#### TASK REQUIREMENTS:
Across the entries below, how many lines contain the string "record"? Only the number is wanted.

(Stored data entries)
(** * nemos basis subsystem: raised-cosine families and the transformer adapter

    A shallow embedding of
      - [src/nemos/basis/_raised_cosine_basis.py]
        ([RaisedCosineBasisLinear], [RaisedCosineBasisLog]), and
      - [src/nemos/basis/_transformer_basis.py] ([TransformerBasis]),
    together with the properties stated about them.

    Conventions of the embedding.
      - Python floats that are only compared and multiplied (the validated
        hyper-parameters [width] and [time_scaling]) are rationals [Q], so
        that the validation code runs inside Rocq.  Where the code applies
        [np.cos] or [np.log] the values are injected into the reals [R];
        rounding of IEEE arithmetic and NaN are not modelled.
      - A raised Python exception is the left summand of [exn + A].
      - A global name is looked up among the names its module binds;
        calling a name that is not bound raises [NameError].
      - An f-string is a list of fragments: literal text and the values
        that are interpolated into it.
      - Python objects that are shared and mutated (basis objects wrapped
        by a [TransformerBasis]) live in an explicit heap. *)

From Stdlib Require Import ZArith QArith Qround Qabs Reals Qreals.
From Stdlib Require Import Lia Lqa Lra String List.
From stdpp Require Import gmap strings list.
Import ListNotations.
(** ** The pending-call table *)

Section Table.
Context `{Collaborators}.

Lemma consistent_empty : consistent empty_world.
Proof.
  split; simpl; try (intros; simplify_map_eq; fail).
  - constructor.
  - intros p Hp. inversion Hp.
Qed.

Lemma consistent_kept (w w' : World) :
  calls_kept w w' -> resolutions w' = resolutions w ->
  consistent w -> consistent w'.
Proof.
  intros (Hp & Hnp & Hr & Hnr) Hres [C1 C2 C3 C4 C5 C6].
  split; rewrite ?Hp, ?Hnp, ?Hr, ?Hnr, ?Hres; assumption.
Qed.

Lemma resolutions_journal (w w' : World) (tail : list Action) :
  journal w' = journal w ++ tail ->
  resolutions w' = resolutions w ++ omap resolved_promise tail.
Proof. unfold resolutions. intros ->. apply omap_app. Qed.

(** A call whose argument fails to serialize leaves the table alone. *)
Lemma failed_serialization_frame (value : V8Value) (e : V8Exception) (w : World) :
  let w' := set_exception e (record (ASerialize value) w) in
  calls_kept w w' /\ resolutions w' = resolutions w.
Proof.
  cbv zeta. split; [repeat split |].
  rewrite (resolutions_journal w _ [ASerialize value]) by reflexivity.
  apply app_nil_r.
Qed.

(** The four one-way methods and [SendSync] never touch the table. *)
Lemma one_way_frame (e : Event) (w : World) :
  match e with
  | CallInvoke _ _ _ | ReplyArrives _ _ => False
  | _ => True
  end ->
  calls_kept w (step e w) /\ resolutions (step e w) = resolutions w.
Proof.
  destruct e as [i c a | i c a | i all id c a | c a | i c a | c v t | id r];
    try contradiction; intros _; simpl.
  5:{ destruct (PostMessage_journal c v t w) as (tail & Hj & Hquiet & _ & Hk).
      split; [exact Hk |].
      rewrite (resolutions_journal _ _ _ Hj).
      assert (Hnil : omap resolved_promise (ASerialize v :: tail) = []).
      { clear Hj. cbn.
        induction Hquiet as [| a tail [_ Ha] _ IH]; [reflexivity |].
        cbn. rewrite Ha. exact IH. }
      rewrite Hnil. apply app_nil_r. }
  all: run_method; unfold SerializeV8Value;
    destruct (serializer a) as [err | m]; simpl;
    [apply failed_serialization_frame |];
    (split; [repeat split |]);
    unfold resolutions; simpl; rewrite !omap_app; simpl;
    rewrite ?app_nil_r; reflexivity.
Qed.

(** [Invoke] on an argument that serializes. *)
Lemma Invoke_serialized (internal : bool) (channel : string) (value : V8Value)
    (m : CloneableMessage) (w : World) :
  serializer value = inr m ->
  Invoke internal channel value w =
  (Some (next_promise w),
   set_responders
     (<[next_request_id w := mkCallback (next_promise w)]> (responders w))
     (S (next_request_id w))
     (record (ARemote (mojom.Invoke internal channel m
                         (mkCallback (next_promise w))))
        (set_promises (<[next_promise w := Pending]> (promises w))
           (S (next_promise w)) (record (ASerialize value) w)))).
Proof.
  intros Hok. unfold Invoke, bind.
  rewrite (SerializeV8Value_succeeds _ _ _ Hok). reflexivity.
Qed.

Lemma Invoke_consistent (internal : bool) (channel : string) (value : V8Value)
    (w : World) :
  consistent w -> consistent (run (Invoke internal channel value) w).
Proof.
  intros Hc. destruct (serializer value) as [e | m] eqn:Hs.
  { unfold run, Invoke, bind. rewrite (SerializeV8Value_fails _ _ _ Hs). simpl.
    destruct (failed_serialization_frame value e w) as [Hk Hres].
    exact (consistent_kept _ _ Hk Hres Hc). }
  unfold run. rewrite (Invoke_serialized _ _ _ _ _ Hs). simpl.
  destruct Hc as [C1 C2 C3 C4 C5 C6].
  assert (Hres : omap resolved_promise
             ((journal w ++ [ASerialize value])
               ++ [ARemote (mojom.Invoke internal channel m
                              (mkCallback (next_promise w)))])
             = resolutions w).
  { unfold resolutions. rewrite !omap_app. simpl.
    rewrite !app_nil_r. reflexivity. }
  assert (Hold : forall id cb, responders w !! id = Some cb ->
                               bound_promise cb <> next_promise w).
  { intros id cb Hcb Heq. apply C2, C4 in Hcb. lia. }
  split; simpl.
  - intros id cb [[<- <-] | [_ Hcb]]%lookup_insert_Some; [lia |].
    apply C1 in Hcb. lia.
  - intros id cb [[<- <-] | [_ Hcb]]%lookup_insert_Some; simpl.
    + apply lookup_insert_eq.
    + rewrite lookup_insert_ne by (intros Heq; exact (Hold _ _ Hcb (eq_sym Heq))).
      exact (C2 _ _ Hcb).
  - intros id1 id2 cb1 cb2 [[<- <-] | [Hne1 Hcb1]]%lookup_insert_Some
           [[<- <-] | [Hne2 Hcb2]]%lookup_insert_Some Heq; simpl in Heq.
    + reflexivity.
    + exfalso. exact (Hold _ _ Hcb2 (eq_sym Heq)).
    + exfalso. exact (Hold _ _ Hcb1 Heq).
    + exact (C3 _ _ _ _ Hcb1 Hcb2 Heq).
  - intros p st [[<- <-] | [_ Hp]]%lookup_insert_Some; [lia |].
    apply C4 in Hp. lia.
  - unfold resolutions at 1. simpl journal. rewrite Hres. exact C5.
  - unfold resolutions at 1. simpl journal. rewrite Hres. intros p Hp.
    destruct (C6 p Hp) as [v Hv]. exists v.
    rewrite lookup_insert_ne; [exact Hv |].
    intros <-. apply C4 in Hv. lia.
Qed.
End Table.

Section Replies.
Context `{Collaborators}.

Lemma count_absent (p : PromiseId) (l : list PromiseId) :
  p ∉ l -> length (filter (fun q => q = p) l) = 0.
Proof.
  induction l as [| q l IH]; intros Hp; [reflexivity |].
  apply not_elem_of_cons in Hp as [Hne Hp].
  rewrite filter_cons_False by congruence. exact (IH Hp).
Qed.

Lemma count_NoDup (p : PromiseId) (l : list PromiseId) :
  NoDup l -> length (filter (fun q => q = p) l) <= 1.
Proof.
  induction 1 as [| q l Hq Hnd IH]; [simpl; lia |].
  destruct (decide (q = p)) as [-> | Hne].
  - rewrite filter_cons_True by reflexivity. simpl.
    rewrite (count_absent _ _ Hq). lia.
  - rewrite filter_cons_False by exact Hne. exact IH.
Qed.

#### ANSWER FOR THE TASK:
3